▶ [Work required]: The data below holds the lines to copy: everything from the line containing "for_loop (Z.to_nat (hi - lo)) lo body s." to the line containing "Definition median3x3 (image", both ends included, set down exactly.

▶ [Material to process]:

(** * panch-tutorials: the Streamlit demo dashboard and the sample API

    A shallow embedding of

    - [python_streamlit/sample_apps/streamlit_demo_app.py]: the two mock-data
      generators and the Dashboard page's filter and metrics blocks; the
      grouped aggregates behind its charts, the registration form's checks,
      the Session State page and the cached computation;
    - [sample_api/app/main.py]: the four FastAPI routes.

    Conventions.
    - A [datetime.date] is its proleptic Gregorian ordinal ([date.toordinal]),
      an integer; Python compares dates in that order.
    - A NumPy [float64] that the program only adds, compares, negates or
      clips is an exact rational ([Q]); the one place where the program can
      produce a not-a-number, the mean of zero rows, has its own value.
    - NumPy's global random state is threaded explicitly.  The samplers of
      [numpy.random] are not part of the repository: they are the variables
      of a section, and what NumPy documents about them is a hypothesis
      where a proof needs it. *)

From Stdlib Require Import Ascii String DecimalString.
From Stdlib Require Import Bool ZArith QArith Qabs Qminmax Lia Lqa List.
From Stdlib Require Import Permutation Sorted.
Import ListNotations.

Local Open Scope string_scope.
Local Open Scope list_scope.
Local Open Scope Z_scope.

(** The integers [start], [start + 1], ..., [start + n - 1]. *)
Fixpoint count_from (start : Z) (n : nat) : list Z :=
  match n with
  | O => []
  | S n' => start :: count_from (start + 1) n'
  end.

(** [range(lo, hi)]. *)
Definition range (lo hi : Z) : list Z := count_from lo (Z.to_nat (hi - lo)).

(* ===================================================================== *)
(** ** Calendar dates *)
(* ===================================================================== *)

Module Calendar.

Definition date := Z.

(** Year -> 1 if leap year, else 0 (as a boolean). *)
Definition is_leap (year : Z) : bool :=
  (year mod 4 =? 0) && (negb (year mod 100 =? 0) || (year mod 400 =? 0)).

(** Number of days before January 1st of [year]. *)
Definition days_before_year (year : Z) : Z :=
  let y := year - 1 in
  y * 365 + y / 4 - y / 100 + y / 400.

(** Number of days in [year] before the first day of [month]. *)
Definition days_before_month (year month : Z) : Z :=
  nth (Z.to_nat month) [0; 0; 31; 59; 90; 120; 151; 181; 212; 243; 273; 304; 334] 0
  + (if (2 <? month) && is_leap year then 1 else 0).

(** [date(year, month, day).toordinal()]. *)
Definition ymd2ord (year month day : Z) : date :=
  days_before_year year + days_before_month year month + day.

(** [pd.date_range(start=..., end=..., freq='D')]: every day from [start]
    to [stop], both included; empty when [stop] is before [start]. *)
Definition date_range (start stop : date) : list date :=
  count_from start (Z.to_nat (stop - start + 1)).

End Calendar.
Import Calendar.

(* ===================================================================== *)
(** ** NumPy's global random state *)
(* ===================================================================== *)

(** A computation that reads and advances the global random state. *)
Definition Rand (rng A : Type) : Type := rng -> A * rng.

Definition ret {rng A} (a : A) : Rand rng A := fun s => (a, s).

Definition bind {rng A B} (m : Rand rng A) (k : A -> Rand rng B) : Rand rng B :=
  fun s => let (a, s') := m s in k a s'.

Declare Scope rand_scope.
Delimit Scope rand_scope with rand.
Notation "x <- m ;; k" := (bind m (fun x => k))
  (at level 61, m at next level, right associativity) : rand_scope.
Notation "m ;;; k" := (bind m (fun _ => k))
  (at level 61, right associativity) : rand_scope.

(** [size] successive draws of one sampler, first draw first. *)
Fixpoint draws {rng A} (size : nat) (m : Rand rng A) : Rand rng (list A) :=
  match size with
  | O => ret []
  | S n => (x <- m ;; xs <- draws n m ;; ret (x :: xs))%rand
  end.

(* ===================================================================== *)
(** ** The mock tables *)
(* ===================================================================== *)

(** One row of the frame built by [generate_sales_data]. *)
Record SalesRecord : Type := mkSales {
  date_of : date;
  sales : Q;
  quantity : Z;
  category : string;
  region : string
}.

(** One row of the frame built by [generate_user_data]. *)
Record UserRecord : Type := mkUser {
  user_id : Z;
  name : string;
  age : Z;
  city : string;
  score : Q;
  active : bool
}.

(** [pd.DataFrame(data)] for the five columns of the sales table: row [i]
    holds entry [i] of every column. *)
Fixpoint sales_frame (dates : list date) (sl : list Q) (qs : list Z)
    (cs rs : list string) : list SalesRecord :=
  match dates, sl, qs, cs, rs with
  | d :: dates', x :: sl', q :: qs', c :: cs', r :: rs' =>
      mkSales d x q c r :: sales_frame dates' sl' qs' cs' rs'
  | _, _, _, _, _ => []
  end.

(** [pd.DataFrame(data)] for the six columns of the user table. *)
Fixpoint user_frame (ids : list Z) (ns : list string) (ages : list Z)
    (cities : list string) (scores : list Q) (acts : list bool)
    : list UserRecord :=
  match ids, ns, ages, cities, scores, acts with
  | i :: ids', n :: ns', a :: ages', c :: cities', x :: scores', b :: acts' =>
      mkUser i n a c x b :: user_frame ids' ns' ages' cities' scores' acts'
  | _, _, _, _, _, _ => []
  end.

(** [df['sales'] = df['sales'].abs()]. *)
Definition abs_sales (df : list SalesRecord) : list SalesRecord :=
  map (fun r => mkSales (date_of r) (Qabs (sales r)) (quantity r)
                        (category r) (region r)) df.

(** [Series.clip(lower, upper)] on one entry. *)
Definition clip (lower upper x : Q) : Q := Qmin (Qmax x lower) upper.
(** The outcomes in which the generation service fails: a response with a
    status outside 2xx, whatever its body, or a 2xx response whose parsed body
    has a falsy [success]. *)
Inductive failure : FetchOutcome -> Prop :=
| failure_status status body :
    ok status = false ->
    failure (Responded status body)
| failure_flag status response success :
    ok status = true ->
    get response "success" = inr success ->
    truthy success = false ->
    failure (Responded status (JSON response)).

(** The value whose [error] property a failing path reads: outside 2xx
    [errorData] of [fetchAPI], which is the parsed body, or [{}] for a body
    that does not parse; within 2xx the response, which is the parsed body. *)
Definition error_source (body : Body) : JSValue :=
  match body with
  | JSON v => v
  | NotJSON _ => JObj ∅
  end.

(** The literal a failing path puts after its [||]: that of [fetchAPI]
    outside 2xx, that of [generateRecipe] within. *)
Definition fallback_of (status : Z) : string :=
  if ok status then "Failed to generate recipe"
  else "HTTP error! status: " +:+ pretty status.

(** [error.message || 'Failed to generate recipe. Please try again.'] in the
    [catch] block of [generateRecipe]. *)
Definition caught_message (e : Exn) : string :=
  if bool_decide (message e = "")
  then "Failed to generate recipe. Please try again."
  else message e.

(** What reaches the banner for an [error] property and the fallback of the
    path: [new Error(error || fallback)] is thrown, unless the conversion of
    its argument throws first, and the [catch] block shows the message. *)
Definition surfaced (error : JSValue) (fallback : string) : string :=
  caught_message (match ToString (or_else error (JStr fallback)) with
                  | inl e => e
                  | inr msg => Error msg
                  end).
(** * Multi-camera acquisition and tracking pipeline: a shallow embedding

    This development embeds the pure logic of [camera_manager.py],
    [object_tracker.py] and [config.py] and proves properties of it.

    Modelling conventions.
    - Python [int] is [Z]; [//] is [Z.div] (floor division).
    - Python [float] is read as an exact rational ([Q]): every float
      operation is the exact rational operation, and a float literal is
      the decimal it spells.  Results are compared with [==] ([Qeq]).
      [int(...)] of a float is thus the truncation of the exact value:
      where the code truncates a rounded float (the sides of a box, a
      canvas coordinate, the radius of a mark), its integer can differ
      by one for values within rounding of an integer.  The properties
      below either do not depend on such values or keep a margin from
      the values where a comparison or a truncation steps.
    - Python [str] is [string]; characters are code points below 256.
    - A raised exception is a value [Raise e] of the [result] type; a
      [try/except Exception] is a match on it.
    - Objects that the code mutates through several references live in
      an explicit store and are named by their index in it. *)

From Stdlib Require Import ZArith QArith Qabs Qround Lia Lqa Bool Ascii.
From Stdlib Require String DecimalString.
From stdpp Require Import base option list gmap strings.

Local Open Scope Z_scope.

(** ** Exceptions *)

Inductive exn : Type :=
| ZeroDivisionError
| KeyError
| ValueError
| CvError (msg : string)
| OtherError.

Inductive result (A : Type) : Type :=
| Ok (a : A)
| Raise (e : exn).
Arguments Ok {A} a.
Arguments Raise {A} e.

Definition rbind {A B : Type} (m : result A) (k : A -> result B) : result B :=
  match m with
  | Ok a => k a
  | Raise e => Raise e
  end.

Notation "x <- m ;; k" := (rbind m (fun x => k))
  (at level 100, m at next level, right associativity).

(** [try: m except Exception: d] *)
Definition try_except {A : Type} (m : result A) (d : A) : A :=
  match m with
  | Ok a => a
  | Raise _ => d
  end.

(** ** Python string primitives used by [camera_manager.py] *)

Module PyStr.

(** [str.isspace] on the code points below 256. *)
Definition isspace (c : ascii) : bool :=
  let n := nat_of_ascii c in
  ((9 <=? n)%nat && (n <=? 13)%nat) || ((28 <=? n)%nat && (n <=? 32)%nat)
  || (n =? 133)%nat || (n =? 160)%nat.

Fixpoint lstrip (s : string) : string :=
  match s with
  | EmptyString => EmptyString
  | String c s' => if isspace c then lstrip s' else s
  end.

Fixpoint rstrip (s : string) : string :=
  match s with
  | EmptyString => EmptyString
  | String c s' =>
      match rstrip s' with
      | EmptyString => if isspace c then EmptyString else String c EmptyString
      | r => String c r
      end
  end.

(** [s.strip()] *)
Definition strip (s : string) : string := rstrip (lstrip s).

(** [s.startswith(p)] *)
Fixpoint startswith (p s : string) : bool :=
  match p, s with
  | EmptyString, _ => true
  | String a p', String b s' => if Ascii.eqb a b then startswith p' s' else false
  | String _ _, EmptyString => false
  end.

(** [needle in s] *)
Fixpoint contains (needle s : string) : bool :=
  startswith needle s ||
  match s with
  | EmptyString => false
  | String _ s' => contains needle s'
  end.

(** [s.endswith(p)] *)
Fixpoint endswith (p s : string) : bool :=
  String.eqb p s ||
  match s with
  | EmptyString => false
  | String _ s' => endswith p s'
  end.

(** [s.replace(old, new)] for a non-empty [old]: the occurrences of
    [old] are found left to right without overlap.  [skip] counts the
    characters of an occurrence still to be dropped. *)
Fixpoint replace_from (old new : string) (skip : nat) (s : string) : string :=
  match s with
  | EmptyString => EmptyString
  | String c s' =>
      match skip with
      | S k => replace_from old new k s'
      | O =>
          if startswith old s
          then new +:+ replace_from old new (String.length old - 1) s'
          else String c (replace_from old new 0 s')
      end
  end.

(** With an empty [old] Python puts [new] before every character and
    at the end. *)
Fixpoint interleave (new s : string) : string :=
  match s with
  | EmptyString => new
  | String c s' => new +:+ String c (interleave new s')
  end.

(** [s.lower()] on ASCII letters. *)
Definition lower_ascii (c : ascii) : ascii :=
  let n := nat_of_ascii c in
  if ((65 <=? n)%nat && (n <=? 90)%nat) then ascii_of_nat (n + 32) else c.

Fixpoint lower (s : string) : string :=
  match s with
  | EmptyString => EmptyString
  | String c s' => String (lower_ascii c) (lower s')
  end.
* * *
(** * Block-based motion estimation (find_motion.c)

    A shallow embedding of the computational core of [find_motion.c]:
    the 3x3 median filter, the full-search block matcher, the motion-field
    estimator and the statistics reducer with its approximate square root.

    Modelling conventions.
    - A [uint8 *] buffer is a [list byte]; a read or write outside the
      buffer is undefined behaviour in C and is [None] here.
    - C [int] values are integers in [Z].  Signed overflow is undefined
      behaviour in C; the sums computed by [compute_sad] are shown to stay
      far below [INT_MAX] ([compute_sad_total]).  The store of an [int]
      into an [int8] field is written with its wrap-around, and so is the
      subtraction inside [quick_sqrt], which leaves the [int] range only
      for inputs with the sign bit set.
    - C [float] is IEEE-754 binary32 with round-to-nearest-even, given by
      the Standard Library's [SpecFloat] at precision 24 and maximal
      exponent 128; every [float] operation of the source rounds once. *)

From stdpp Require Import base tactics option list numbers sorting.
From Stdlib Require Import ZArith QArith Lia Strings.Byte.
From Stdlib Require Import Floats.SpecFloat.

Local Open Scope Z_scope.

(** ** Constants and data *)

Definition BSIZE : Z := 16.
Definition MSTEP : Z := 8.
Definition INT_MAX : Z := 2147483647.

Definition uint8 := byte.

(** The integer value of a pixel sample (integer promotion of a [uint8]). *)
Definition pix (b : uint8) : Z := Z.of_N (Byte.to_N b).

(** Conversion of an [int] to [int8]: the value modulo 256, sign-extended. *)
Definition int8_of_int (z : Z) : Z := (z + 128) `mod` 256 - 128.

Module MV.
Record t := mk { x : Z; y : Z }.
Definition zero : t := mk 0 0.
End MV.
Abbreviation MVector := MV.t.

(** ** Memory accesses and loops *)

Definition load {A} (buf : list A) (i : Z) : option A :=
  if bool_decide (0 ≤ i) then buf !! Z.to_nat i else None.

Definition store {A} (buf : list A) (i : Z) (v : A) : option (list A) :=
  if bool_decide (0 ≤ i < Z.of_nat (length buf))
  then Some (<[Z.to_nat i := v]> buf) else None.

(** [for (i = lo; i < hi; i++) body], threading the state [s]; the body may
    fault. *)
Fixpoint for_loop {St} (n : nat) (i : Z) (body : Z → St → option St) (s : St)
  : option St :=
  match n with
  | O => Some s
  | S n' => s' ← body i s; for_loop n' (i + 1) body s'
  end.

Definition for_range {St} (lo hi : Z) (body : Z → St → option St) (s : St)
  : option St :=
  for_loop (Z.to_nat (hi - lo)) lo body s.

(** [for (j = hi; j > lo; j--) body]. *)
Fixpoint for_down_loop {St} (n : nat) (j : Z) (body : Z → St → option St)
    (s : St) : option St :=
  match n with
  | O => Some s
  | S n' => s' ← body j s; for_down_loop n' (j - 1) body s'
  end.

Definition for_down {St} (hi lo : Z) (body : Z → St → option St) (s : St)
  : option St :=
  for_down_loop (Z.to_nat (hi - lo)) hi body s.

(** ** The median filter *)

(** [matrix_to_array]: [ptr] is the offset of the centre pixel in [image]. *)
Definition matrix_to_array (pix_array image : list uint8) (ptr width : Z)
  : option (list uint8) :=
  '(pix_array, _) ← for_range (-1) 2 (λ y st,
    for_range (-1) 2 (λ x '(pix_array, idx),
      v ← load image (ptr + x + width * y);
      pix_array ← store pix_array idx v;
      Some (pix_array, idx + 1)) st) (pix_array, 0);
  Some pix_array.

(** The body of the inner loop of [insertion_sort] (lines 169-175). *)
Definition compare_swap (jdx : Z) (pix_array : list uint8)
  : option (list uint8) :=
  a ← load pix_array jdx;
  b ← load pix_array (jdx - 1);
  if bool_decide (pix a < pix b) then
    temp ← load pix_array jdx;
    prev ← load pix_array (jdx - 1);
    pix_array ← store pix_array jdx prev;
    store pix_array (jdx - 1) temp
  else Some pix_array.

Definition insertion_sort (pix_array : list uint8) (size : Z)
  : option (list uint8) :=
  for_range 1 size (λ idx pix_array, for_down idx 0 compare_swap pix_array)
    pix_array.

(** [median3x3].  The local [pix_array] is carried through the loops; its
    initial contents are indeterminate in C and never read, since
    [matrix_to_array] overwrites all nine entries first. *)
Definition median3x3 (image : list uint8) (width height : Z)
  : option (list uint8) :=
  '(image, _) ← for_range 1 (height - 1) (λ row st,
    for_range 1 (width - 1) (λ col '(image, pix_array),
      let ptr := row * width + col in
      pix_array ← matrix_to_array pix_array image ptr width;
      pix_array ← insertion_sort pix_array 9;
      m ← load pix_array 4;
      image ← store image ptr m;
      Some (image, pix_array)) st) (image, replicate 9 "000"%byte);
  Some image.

▶ [Worked solution]:
  for_loop (Z.to_nat (hi - lo)) lo body s.

(** [for (j = hi; j > lo; j--) body]. *)
Fixpoint for_down_loop {St} (n : nat) (j : Z) (body : Z → St → option St)
    (s : St) : option St :=
  match n with
  | O => Some s
  | S n' => s' ← body j s; for_down_loop n' (j - 1) body s'
  end.

Definition for_down {St} (hi lo : Z) (body : Z → St → option St) (s : St)
  : option St :=
  for_down_loop (Z.to_nat (hi - lo)) hi body s.

(** ** The median filter *)

(** [matrix_to_array]: [ptr] is the offset of the centre pixel in [image]. *)
Definition matrix_to_array (pix_array image : list uint8) (ptr width : Z)
  : option (list uint8) :=
  '(pix_array, _) ← for_range (-1) 2 (λ y st,
    for_range (-1) 2 (λ x '(pix_array, idx),
      v ← load image (ptr + x + width * y);
      pix_array ← store pix_array idx v;
      Some (pix_array, idx + 1)) st) (pix_array, 0);
  Some pix_array.

(** The body of the inner loop of [insertion_sort] (lines 169-175). *)
Definition compare_swap (jdx : Z) (pix_array : list uint8)
  : option (list uint8) :=
  a ← load pix_array jdx;
  b ← load pix_array (jdx - 1);
  if bool_decide (pix a < pix b) then
    temp ← load pix_array jdx;
    prev ← load pix_array (jdx - 1);
    pix_array ← store pix_array jdx prev;
    store pix_array (jdx - 1) temp
  else Some pix_array.

Definition insertion_sort (pix_array : list uint8) (size : Z)
  : option (list uint8) :=
  for_range 1 size (λ idx pix_array, for_down idx 0 compare_swap pix_array)
    pix_array.

(** [median3x3].  The local [pix_array] is carried through the loops; its
    initial contents are indeterminate in C and never read, since
    [matrix_to_array] overwrites all nine entries first. *)
Definition median3x3 (image : list uint8) (width height : Z)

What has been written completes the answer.